§ **Data for analysis**

=-=-=

(** [None] is the nil interface the map yields for a missing key. *)
Definition GetDetector (reg : Registry) (detectorType : DetectorType)
  : option Detector :=
  lookup reg detectorType.

(** The result and the registry as the call leaves it. *)
Definition RegisterDetector (reg : Registry) (detectorType : DetectorType)
    (detector : Detector) : bool * Registry :=
  if negb (DetectorExists reg detectorType)
  then (true, assign reg detectorType detector)
  else (false, reg).

(** [Inspector.RegisterDetectors].  The three detector types are constants
    of the package and the three detectors come from constructors, none of
    them among the sources: they are arguments here. *)
Definition RegisterDetectors
    (StateVariableDetectorType TransferDetectorType MintDetectorType : DetectorType)
    (NewStateVariableDetector NewTransferDetector NewMintDetector : Detector)
    (reg : Registry) : Registry :=
  let reg := snd (RegisterDetector reg StateVariableDetectorType NewStateVariableDetector) in
  let reg := snd (RegisterDetector reg TransferDetectorType NewTransferDetector) in
  snd (RegisterDetector reg MintDetectorType NewMintDetector).

End DetectorRegistry.

Arguments registry {DetectorType Detector}.
Arguments lookup {DetectorType} DetectorType_eqb {Detector} reg detectorType.
Arguments assign {DetectorType} DetectorType_eqb {Detector} reg detectorType detector.
Arguments DetectorExists {DetectorType} DetectorType_eqb {Detector} reg detectorType.
Arguments GetDetector {DetectorType} DetectorType_eqb {Detector} reg detectorType.
Arguments RegisterDetector {DetectorType} DetectorType_eqb {Detector} reg
  detectorType detector.
Arguments RegisterDetectors {DetectorType} DetectorType_eqb {Detector}
  StateVariableDetectorType TransferDetectorType MintDetectorType
  NewStateVariableDetector NewTransferDetector NewMintDetector reg.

=-=-=

§ **Activity**
In your response, give all the records again with nothing altered.

§ **Result**
(** [None] is the nil interface the map yields for a missing key. *)
Definition GetDetector (reg : Registry) (detectorType : DetectorType)
  : option Detector :=
  lookup reg detectorType.

(** The result and the registry as the call leaves it. *)
Definition RegisterDetector (reg : Registry) (detectorType : DetectorType)
    (detector : Detector) : bool * Registry :=
  if negb (DetectorExists reg detectorType)
  then (true, assign reg detectorType detector)
  else (false, reg).

(** [Inspector.RegisterDetectors].  The three detector types are constants
    of the package and the three detectors come from constructors, none of
    them among the sources: they are arguments here. *)
Definition RegisterDetectors
    (StateVariableDetectorType TransferDetectorType MintDetectorType : DetectorType)
    (NewStateVariableDetector NewTransferDetector NewMintDetector : Detector)
    (reg : Registry) : Registry :=
  let reg := snd (RegisterDetector reg StateVariableDetectorType NewStateVariableDetector) in
  let reg := snd (RegisterDetector reg TransferDetectorType NewTransferDetector) in
  snd (RegisterDetector reg MintDetectorType NewMintDetector).

End DetectorRegistry.

Arguments registry {DetectorType Detector}.
Arguments lookup {DetectorType} DetectorType_eqb {Detector} reg detectorType.
Arguments assign {DetectorType} DetectorType_eqb {Detector} reg detectorType detector.
Arguments DetectorExists {DetectorType} DetectorType_eqb {Detector} reg detectorType.
Arguments GetDetector {DetectorType} DetectorType_eqb {Detector} reg detectorType.
Arguments RegisterDetector {DetectorType} DetectorType_eqb {Detector} reg
  detectorType detector.
Arguments RegisterDetectors {DetectorType} DetectorType_eqb {Detector}
  StateVariableDetectorType TransferDetectorType MintDetectorType
  NewStateVariableDetector NewTransferDetector NewMintDetector reg.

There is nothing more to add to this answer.